__THE DATA__:

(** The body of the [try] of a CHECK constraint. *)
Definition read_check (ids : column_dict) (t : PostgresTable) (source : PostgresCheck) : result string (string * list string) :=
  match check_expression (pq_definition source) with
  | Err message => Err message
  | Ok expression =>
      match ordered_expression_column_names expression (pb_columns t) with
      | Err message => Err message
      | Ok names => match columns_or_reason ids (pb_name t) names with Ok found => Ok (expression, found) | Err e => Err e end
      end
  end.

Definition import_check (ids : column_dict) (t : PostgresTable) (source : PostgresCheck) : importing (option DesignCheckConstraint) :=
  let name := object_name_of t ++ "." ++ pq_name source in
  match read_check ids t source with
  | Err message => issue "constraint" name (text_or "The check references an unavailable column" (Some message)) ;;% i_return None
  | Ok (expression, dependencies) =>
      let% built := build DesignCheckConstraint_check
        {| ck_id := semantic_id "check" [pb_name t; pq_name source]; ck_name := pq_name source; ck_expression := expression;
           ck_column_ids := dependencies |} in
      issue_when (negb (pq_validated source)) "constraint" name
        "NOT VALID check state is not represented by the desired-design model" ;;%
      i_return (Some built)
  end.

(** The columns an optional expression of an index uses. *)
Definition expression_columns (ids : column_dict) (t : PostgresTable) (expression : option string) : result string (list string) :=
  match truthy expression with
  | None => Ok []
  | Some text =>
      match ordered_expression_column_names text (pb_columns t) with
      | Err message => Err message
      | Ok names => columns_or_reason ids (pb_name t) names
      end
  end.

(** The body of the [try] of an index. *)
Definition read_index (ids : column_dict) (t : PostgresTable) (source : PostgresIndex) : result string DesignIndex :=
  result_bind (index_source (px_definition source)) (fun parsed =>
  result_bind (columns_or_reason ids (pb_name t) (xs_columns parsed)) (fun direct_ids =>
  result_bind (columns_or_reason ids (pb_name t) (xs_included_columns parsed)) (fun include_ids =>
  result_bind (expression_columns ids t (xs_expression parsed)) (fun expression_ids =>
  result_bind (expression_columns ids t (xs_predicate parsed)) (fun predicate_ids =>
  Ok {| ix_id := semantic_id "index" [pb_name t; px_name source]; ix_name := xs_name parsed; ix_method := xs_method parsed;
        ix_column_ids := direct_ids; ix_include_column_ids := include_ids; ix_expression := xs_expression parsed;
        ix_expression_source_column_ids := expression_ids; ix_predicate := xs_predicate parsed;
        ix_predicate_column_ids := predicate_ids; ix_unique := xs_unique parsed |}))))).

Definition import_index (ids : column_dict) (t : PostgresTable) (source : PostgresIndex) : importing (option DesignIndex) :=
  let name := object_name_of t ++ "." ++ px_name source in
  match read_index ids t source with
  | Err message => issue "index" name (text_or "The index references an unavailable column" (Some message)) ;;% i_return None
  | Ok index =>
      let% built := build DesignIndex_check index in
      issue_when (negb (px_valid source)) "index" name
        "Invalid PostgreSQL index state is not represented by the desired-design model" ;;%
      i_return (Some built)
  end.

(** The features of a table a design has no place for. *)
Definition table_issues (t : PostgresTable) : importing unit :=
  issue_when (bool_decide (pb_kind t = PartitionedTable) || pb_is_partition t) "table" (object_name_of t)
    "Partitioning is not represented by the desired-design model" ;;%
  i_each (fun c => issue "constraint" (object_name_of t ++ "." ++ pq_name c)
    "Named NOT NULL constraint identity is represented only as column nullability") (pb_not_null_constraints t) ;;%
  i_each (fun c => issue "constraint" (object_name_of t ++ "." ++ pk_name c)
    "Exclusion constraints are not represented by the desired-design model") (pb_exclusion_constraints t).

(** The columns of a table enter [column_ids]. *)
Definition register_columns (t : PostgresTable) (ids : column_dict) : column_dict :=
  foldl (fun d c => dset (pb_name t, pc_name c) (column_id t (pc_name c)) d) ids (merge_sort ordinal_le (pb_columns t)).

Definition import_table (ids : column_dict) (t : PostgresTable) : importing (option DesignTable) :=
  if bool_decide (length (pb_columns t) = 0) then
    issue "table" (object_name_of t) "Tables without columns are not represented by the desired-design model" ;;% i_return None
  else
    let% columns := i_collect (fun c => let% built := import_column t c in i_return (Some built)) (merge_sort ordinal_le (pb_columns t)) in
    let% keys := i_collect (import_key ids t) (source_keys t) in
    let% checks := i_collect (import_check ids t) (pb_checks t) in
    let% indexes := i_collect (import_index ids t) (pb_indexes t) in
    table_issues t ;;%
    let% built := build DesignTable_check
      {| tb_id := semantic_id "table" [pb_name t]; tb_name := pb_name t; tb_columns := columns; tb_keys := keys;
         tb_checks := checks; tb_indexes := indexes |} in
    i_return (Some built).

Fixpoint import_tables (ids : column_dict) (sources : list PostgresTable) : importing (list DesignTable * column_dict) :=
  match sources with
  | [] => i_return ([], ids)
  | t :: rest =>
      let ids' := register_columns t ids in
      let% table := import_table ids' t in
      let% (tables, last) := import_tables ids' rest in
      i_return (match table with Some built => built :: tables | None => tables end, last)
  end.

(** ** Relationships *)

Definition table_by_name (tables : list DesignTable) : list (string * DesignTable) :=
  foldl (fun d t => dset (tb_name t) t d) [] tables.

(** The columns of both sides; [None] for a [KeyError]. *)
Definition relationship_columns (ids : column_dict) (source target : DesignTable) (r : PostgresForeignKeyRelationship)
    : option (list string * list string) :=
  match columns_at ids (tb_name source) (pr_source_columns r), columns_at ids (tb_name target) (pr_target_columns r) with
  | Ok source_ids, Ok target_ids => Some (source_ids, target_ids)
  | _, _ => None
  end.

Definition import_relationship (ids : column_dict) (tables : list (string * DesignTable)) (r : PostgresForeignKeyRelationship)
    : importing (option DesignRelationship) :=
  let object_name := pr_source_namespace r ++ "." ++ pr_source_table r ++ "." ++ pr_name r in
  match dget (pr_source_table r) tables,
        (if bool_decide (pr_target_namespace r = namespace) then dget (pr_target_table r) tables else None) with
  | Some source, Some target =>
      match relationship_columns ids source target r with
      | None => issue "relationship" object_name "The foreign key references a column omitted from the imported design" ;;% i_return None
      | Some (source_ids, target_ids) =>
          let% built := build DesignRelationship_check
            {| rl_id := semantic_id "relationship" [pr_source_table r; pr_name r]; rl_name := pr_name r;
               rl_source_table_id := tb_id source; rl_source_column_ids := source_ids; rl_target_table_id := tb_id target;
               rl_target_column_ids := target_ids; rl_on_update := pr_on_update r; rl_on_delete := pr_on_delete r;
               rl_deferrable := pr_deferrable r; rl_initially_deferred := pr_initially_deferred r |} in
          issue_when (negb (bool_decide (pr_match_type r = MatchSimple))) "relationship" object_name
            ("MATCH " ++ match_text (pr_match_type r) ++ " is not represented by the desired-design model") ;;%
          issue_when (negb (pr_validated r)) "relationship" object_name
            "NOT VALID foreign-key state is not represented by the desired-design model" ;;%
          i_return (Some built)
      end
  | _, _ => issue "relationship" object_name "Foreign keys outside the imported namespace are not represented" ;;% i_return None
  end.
...
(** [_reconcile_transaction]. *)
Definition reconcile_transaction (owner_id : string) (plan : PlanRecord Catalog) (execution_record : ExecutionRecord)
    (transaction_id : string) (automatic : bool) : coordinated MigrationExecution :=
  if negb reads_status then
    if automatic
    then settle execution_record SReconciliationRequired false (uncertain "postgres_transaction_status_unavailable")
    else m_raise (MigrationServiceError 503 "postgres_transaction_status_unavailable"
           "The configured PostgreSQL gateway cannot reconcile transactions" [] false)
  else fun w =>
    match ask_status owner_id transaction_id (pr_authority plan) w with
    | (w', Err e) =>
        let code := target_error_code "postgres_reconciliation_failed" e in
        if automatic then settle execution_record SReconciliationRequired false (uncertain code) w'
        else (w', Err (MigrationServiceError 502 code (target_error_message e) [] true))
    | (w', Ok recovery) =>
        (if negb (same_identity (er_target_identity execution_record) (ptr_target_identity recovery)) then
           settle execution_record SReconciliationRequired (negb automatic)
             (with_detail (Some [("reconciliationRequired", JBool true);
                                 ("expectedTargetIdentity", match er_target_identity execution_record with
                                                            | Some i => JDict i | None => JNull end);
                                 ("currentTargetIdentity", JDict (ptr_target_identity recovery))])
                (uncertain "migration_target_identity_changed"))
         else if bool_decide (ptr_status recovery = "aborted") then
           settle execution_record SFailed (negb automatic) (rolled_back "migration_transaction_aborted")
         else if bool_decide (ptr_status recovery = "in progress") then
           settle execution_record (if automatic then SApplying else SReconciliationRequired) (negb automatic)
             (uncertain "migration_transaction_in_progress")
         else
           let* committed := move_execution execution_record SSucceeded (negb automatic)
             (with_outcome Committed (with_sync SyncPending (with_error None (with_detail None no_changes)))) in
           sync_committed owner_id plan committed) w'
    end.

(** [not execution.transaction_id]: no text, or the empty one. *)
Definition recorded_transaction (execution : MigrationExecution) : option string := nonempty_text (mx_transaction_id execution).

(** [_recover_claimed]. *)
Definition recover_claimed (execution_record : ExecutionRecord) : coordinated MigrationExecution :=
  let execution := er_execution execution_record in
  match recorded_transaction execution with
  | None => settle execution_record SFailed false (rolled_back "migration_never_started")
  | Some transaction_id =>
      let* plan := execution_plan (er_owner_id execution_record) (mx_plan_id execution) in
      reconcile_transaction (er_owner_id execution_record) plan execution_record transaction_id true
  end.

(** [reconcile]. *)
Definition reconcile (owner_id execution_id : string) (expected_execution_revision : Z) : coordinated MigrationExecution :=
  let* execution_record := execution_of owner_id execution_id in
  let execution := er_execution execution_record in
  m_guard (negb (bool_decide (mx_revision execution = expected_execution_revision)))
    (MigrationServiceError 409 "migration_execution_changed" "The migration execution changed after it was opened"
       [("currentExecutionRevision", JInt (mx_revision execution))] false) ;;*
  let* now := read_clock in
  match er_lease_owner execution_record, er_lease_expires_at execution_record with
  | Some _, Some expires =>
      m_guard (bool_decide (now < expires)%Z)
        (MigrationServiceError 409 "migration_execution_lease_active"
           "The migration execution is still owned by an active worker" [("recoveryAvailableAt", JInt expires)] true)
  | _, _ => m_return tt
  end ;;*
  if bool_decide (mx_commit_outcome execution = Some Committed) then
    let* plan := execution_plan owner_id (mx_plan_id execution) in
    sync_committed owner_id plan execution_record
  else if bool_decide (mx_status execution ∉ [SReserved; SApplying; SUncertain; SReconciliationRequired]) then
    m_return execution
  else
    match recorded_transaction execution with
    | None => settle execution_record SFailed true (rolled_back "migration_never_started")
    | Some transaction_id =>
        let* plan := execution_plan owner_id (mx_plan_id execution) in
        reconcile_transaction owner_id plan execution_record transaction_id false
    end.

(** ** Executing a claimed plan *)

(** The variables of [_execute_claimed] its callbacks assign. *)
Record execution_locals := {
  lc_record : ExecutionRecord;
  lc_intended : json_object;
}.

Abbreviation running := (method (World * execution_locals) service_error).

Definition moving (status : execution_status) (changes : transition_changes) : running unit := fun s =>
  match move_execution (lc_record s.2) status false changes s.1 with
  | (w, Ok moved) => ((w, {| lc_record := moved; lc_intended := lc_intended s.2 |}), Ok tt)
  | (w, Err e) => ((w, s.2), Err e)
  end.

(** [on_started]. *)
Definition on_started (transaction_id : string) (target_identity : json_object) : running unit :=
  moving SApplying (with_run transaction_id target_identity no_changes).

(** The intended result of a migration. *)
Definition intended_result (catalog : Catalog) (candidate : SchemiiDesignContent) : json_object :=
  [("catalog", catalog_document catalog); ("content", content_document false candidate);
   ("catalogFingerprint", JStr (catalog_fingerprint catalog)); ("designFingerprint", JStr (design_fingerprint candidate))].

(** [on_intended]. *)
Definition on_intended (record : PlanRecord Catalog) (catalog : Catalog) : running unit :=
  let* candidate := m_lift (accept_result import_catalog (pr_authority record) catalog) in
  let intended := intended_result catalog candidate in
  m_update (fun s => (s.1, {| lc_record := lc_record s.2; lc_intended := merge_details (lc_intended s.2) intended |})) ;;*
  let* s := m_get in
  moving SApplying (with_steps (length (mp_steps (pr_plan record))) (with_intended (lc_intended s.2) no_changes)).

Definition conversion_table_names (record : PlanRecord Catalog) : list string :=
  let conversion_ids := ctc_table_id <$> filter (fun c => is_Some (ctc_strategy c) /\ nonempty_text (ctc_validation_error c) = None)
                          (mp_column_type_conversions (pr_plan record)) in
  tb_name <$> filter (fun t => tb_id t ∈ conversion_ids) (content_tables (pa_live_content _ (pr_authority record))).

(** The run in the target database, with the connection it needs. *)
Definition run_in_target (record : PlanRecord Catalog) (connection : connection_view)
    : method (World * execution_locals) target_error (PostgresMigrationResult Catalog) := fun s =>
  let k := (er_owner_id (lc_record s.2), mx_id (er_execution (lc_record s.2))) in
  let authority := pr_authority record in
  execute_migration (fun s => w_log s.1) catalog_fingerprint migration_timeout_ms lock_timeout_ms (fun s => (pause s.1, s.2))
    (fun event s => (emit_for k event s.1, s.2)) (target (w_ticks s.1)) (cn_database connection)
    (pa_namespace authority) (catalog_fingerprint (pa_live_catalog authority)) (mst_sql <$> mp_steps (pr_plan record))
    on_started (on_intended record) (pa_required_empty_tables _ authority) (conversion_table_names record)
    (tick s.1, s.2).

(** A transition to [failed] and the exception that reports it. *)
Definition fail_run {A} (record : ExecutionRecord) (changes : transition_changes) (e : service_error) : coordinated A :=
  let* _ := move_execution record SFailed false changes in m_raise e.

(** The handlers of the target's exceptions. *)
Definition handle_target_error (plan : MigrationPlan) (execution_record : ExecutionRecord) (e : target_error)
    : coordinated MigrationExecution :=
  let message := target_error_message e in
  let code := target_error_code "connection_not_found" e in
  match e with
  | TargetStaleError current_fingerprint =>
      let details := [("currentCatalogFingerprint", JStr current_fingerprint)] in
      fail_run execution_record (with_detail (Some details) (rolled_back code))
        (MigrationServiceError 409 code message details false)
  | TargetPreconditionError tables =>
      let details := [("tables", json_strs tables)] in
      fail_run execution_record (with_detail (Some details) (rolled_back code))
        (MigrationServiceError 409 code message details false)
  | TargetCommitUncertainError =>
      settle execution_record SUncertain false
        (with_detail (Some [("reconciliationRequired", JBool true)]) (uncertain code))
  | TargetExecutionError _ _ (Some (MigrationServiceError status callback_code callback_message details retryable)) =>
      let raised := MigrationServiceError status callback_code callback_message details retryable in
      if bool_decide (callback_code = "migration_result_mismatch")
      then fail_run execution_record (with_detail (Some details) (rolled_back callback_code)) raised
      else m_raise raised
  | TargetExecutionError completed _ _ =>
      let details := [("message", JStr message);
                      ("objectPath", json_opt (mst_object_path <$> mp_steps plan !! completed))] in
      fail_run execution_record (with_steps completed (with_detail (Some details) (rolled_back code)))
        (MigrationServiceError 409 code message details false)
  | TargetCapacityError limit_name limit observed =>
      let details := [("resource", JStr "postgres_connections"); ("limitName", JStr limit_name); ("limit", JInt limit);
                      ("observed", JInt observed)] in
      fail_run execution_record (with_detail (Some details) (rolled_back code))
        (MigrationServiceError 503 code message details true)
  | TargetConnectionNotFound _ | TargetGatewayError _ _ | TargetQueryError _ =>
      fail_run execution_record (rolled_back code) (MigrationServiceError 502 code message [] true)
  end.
* * *
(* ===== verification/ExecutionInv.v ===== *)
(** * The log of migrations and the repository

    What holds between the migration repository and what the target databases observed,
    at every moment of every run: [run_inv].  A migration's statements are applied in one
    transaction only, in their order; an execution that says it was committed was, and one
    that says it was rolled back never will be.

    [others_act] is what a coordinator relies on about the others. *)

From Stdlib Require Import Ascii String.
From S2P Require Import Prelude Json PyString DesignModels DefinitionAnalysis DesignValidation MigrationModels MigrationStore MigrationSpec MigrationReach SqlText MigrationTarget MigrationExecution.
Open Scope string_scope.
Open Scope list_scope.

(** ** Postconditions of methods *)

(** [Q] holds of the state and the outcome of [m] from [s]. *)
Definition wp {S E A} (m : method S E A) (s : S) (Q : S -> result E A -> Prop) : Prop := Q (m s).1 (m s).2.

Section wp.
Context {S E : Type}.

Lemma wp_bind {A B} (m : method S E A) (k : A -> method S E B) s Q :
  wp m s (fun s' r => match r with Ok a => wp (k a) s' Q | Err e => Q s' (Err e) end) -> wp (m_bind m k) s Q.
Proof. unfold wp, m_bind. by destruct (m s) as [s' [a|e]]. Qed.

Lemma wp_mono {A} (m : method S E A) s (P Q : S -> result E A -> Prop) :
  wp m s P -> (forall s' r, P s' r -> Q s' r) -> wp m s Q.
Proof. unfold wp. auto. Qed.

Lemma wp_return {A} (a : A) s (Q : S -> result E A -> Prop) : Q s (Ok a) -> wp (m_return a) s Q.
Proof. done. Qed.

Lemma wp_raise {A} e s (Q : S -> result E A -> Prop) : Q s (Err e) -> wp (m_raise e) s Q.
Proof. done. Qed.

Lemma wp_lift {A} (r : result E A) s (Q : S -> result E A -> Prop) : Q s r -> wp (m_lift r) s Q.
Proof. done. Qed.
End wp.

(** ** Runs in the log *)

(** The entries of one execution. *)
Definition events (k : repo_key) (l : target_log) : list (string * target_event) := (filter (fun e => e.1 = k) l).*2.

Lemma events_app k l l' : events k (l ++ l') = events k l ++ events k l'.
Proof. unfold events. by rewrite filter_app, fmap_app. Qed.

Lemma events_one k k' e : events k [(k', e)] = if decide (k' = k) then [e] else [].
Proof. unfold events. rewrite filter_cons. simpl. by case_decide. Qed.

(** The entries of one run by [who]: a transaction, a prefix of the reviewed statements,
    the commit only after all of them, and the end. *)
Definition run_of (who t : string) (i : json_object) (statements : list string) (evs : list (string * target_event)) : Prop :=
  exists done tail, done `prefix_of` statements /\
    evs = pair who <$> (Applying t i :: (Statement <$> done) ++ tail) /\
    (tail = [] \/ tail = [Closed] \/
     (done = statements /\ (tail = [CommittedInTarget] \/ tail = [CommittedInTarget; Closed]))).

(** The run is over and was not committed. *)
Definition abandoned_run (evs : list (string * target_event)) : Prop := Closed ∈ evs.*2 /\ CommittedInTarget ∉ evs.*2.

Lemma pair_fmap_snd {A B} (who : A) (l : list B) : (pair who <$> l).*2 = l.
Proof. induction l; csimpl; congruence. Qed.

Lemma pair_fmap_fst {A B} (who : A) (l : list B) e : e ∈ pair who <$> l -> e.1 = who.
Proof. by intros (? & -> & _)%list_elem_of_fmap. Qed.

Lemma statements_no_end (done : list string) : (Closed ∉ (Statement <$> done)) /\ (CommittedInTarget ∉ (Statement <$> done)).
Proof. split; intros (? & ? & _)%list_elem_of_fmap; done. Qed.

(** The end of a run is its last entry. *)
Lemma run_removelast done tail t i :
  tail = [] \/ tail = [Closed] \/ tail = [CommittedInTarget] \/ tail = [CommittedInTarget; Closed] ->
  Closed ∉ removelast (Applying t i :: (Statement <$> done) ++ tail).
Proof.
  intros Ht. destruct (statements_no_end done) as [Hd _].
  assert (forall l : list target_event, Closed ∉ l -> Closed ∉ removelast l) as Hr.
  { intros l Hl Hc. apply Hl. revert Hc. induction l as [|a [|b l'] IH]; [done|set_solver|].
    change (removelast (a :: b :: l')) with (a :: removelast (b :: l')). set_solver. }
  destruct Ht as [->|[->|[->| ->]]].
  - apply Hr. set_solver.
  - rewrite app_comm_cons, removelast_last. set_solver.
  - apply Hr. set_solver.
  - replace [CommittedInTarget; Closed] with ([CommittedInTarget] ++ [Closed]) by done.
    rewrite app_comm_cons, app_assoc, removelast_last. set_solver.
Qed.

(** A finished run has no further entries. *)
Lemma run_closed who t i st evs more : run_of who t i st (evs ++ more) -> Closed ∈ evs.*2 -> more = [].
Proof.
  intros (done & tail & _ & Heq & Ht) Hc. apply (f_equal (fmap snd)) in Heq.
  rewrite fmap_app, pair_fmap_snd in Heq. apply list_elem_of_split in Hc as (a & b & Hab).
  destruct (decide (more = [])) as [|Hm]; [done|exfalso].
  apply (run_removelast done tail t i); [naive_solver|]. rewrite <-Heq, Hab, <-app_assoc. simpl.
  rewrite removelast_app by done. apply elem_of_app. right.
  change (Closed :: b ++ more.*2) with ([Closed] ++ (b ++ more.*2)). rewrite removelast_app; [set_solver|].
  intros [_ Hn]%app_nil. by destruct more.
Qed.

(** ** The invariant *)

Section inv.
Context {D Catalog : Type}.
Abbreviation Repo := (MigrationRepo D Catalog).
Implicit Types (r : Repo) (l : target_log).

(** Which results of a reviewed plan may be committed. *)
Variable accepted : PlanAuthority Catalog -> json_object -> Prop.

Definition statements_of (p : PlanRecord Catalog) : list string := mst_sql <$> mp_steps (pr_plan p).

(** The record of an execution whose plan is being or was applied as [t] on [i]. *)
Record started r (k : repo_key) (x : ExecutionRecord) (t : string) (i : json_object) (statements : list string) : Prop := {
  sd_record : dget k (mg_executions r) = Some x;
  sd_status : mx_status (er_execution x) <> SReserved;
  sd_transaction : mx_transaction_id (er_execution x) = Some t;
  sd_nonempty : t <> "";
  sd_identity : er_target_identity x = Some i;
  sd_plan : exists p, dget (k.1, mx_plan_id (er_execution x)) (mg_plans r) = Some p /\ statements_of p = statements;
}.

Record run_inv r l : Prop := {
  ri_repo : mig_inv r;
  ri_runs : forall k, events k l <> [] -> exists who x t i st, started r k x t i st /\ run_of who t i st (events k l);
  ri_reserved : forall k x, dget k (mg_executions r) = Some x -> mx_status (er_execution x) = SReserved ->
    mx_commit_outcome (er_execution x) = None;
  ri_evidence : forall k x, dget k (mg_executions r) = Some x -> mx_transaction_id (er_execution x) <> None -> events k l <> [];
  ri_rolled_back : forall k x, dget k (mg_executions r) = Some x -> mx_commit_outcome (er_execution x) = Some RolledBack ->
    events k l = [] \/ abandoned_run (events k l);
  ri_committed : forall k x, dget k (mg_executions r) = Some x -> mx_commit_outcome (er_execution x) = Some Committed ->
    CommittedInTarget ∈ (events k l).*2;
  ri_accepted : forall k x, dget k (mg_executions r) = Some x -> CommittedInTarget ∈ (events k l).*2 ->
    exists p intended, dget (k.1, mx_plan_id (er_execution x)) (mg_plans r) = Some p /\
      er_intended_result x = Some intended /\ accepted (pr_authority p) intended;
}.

__PROBLEM__:
Could you restate, word for word, the lines above from the one with "(m_raise e) s Q." to the one with "exists done tail, done", both included?

__ANSWER SECTION__:
Lemma wp_raise {A} e s (Q : S -> result E A -> Prop) : Q s (Err e) -> wp (m_raise e) s Q.
Proof. done. Qed.

Lemma wp_lift {A} (r : result E A) s (Q : S -> result E A -> Prop) : Q s r -> wp (m_lift r) s Q.
Proof. done. Qed.
End wp.

(** ** Runs in the log *)

(** The entries of one execution. *)
Definition events (k : repo_key) (l : target_log) : list (string * target_event) := (filter (fun e => e.1 = k) l).*2.

Lemma events_app k l l' : events k (l ++ l') = events k l ++ events k l'.
Proof. unfold events. by rewrite filter_app, fmap_app. Qed.

Lemma events_one k k' e : events k [(k', e)] = if decide (k' = k) then [e] else [].
Proof. unfold events. rewrite filter_cons. simpl. by case_decide. Qed.

(** The entries of one run by [who]: a transaction, a prefix of the reviewed statements,
    the commit only after all of them, and the end. *)
Definition run_of (who t : string) (i : json_object) (statements : list string) (evs : list (string * target_event)) : Prop :=
  exists done tail, done `prefix_of` statements /\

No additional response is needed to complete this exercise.